I build and lead production-grade AI systems that perform reliably under real-world constraints. Focused on execution, system design, governance, and measurable outcomes.
I've built and scaled production systems across enterprise, growth-stage, and regulated environments including fintech and healthcare.
Most recently, I founded Beesla and led the design of an AI-native platform integrating agent workflows, retrieval pipelines, and production guardrails from day one.
I operate at the intersection of product decisions and engineering execution, translating business priorities into systems that ship cleanly and hold up under pressure.
Every fifteen minutes, Mender wakes up, reads the last hour of traces from another agent via the Arize Phoenix MCP server, clusters failures, hypothesizes a root cause, generates a focused eval set, drafts a prompt patch, re-runs the same evals against the patched version, and — if it measurably improves — posts a structured incident card to Slack with one-click human approval.
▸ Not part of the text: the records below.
Lemma next_ref_unused (w : World JStream) :
  refs_below_next w -> Z.pos (Pos.succ (next_ref w)) ∉ globals w.
Proof.
  intros Hf Hin. apply Hf in Hin. unfold fresh_ref in Hin. lia.
Qed.

Lemma next_blocks_unused (w : World JStream) :
  blocks_below_next w ->
  heap w !! Z.pos (next_block w) = None
  /\ heap w !! Z.pos (Pos.succ (next_block w)) = None
  /\ borrowed w !! Z.pos (next_block w) = None.
Proof.
  intros [Hh Hb]. unfold fresh_block in *. split; [|split].
  - destruct (heap w !! Z.pos (next_block w)) eqn:E; [|reflexivity].
    specialize (Hh _ (ex_intro _ _ E)). lia.
  - destruct (heap w !! Z.pos (Pos.succ (next_block w))) eqn:E; [|reflexivity].
    specialize (Hh _ (ex_intro _ _ E)). lia.
  - destruct (borrowed w !! Z.pos (next_block w)) eqn:E; [|reflexivity].
    specialize (Hb _ (ex_intro _ _ E)). lia.
Qed.

(** What a successful [JNI_OnLoad] leaves behind. *)
Lemma JNI_OnLoad_success (w w1 : World JStream) (vm_ptr : Z) :
  JNI_OnLoad host vm_ptr w = Ok JNI_VERSION_1_6 w1 ->
  vm_ptr <> NULL
  /\ vm_binding (vm w) = Bound
  /\ vm w1 = vm w
  /\ g_vm w1 = vm_ptr
  /\ g_inputStreamClass w1 = Z.pos (Pos.succ (next_ref w))
  /\ g_midInputStreamAvailable w1 = MID_InputStream_available
  /\ g_midInputStreamRead w1 = MID_InputStream_read
  /\ globals w1 = {[Z.pos (Pos.succ (next_ref w))]} ∪ globals w
  /\ heap w1 = heap w
  /\ pending w1 = pending w.
Proof.
  unfold JNI_VERSION_1_6, NULL in *.
  unfold JNI_OnLoad, FindClass, GetMethodID. jni. unfold fresh_ref. simp.
  destruct (Z.eqb_spec vm_ptr 0) as [Ev|Ev]; simp; [discriminate|].
  destruct (vm_binding (vm w)) eqn:Eb; simp; try discriminate.
  match goal with
  | |- context [class_missing host ?n ?x] => destruct (class_missing host n x)
  end; simp; try discriminate.
  match goal with
  | |- context [java_alloc_fails host ?x] => destruct (java_alloc_fails host x)
  end; simp; try discriminate.
  match goal with
  | |- context [method_missing host "available" ?s ?x] =>
      destruct (method_missing host "available" s x)
  end; simp; try discriminate.
  match goal with
  | |- context [method_missing host "read" ?s ?x] =>
      destruct (method_missing host "read" s x)
  end; simp; try discriminate.
  intros Hrun. injection Hrun as <-. simp.
  split; [exact Ev|]. repeat (split; [reflexivity|]). reflexivity.
Qed.

(** [JNI_OnUnload] on a thread that has an [env]. *)
Lemma JNI_OnUnload_bound (w : World JStream) :
  g_vm w <> NULL -> vm_binding (vm w) = Bound ->
  exists w',
    JNI_OnUnload w = Ok tt w'
    /\ g_vm w' = NULL
    /\ g_inputStreamClass w' = NULL
    /\ g_midInputStreamAvailable w' = MID_NULL
    /\ g_midInputStreamRead w' = MID_NULL
    /\ heap w' = heap w
    /\ vm w' = vm w
    /\ globals w' = (if g_inputStreamClass w =? NULL then globals w
                     else globals w ∖ {[g_inputStreamClass w]}).
Proof.
  intros Hv Hb. unfold NULL in *. apply Z.eqb_neq in Hv as Hv'.
  unfold JNI_OnUnload. jni. simp. rewrite Hv'. simp. rewrite Hb. simp.
  destruct (Z.eqb_spec (g_inputStreamClass w) 0) as [Ec|Ec]; simp;
    (eexists; split; [reflexivity|]); simp; repeat split; assumption.
Qed.

(** The guard at the head of the stream-backed initializer. *)
Lemma initContextFromInputStream_refuses (w : World JStream) (jenv input_stream_param : Z) :
  (g_inputStreamClass w =? NULL) || is_null_mid (g_midInputStreamAvailable w)
    || is_null_mid (g_midInputStreamRead w) = true ->
  Java_com_whispercpp_whisper_WhisperLib_initContextFromInputStream
    host jenv input_stream_param w
  = Ok NULL (emit (Elog LOG_WARN
      "JNI Error: Global InputStream class/method IDs not initialized in initContextFromInputStream. This usually means JNI_OnLoad() failed or was not called correctly.") w).
Proof.
  intros H.
  unfold Java_com_whispercpp_whisper_WhisperLib_initContextFromInputStream,
    initContextFromInputStream_loader.
  jni. simp. unfold NULL in H. rewrite H. reflexivity.
Qed.

(** X3. When [JNI_OnLoad] reports [JNI_ERR] in a process that had no
    class reference cached, it leaves none behind: [g_inputStreamClass]
    is null, every global reference it created has been deleted again,
    the native heap is untouched, and from then on the stream-backed
    initializer returns the null handle after its warning, without
    allocating. *)
Theorem JNI_OnLoad_failure_caches_nothing (w w' : World JStream) (vm_ptr : Z) :
  g_inputStreamClass w = NULL ->
  JNI_OnLoad host vm_ptr w = Ok JNI_ERR w' ->
  g_vm w' = vm_ptr
  /\ g_inputStreamClass w' = NULL
  /\ globals w' ⊆ globals w
  /\ heap w' = heap w
  /\ forall jenv input_stream_param,
       exists w'',
         Java_com_whispercpp_whisper_WhisperLib_initContextFromInputStream
           host jenv input_stream_param w' = Ok NULL w''
         /\ heap w'' = heap w'
         /\ globals w'' = globals w'
         /\ count_events is_warning (drop (length (trace w')) (trace w'')) = 1%nat.
Proof.
  intros Hc Hrun.
  assert (Hgoal : g_vm w' = vm_ptr /\ g_inputStreamClass w' = NULL
                  /\ globals w' ⊆ globals w /\ heap w' = heap w).
  { revert Hrun. unfold JNI_ERR, NULL in *.
    unfold JNI_OnLoad, FindClass, GetMethodID. jni. unfold fresh_ref. simp.
    destruct (vm_ptr =? 0); simp; [discriminate|].
    destruct (vm_binding (vm w)); simp;
      try (intros Hrun; injection Hrun as <-; simp; repeat split; [exact Hc | reflexivity]).
    match goal with
    | |- context [class_missing host ?n ?x] => destruct (class_missing host n x)
    end; simp;
      try (intros Hrun; injection Hrun as <-; simp; repeat split; [exact Hc | reflexivity]).
    match goal with
    | |- context [java_alloc_fails host ?x] => destruct (java_alloc_fails host x)
    end; simp;
      try (intros Hrun; injection Hrun as <-; simp; repeat split; reflexivity).
    match goal with
    | |- context [method_missing host "available" ?s ?x] =>
        destruct (method_missing host "available" s x)
    end; simp.
    { intros Hrun; injection Hrun as <-; simp.
      split; [reflexivity|]. split; [reflexivity|]. split; [|reflexivity].
      apply difference_union_singleton_subseteq. }
    match goal with
    | |- context [method_missing host "read" ?s ?x] =>
        destruct (method_missing host "read" s x)
    end; simp.
    { intros Hrun; injection Hrun as <-; simp.
      split; [reflexivity|]. split; [reflexivity|]. split; [|reflexivity].
      apply difference_union_singleton_subseteq. }
    discriminate. }
  destruct Hgoal as (Hv & Hc' & Hg & Hh).
  repeat (split; [assumption|]).
  intros jenv input_stream_param. eexists.
  split; [apply initContextFromInputStream_refuses; rewrite Hc'; reflexivity|].
  simp. rewrite drop_app_length. repeat split.
Qed.

(** X4. Load, then unload, on one thread: after a [JNI_OnLoad] that
    reported success, [JNI_OnUnload] returns with the four globals of the
    file cleared, the table of global references exactly what it was
    before the load, and the native heap untouched. *)
Theorem JNI_OnLoad_then_OnUnload_restores (w w1 : World JStream) (vm_ptr : Z) :
  refs_below_next w ->
  JNI_OnLoad host vm_ptr w = Ok JNI_VERSION_1_6 w1 ->
  exists w2,
    JNI_OnUnload w1 = Ok tt w2
    /\ g_vm w2 = NULL
    /\ g_inputStreamClass w2 = NULL
    /\ g_midInputStreamAvailable w2 = MID_NULL
    /\ g_midInputStreamRead w2 = MID_NULL
    /\ globals w2 = globals w
    /\ heap w2 = heap w.
Proof.
  intros Hf Hrun. apply next_ref_unused in Hf.
  destruct (JNI_OnLoad_success _ _ _ Hrun)
    as (Hv & Hb & Hvm & Hg & Hc & _ & _ & Hgl & Hh & _).
  destruct (JNI_OnUnload_bound w1) as (w2 & Hun & H1 & H2 & H3 & H4 & H5 & _ & H6).
  { rewrite Hg. exact Hv. }
  { rewrite Hvm. exact Hb. }
  exists w2. repeat (split; [assumption|]).
  split; [|congruence].
  rewrite H6, Hc, Hgl. unfold NULL. simpl.
  apply difference_union_singleton. exact Hf.
Qed.

(** X5. When [GetEnv] does not answer [JNI_OK], [JNI_OnUnload] returns
    after a warning and releases nothing: the VM pointer, the class
    reference and the two method handles stay as they were, and no
    [DeleteGlobalRef] is made. *)
Theorem JNI_OnUnload_without_env_releases_nothing (w : World JStream) :
  g_vm w <> NULL -> vm_binding (vm w) <> Bound ->
  exists w',
    JNI_OnUnload w = Ok tt w'
    /\ g_vm w' = g_vm w
    /\ g_inputStreamClass w' = g_inputStreamClass w
    /\ g_midInputStreamAvailable w' = g_midInputStreamAvailable w
    /\ g_midInputStreamRead w' = g_midInputStreamRead w
    /\ globals w' = globals w
    /\ count_events is_DeleteGlobalRef (drop (length (trace w)) (trace w')) = 0%nat.
Proof.
  intros Hv Hb. unfold NULL in *. apply Z.eqb_neq in Hv as Hv'.
  unfold JNI_OnUnload. jni. simp. rewrite Hv'. simp.
  destruct (vm_binding (vm w)); [congruence| |]; simp;
    (eexists; split; [reflexivity|]); simp;
    rewrite <- !app_assoc, drop_app_length; repeat split.
Qed.

(** X6. [JNI_OnUnload] reaches the VM through [g_vm], not through its
    argument, and clears [g_vm] when it is done: a second call after a
    first one that completed dereferences the null pointer. *)
Theorem JNI_OnUnload_twice_faults (w : World JStream) :
  g_vm w <> NULL -> vm_binding (vm w) = Bound ->
  exists w1 w2,
    JNI_OnUnload w = Ok tt w1
    /\ JNI_OnUnload w1 = Crash NullPointer w2
    /\ globals w2 = globals w1.
Proof.
  intros Hv Hb.
  destruct (JNI_OnUnload_bound w Hv Hb) as (w1 & Hun & H1 & _).
  exists w1. eexists. split; [exact Hun|].
  unfold JNI_OnUnload. jni. simp. rewrite H1. simp. split; reflexivity.
Qed.

End Lifecycle.

(** ** From the initializer to the engine and back *)

Section Initializer.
He also reads his own traces every cycle and tunes himself: how many evals to generate, what confidence threshold to use, when to ask for help.
End-to-end verified: detected a real regression in a target agent ("ambiguous source currency silently defaulted to USD"), generated 10 focused eval cases, lifted pass rate from 4/10 to 10/10 on the patched version — a +60% lift, ready for one-click Slack approval.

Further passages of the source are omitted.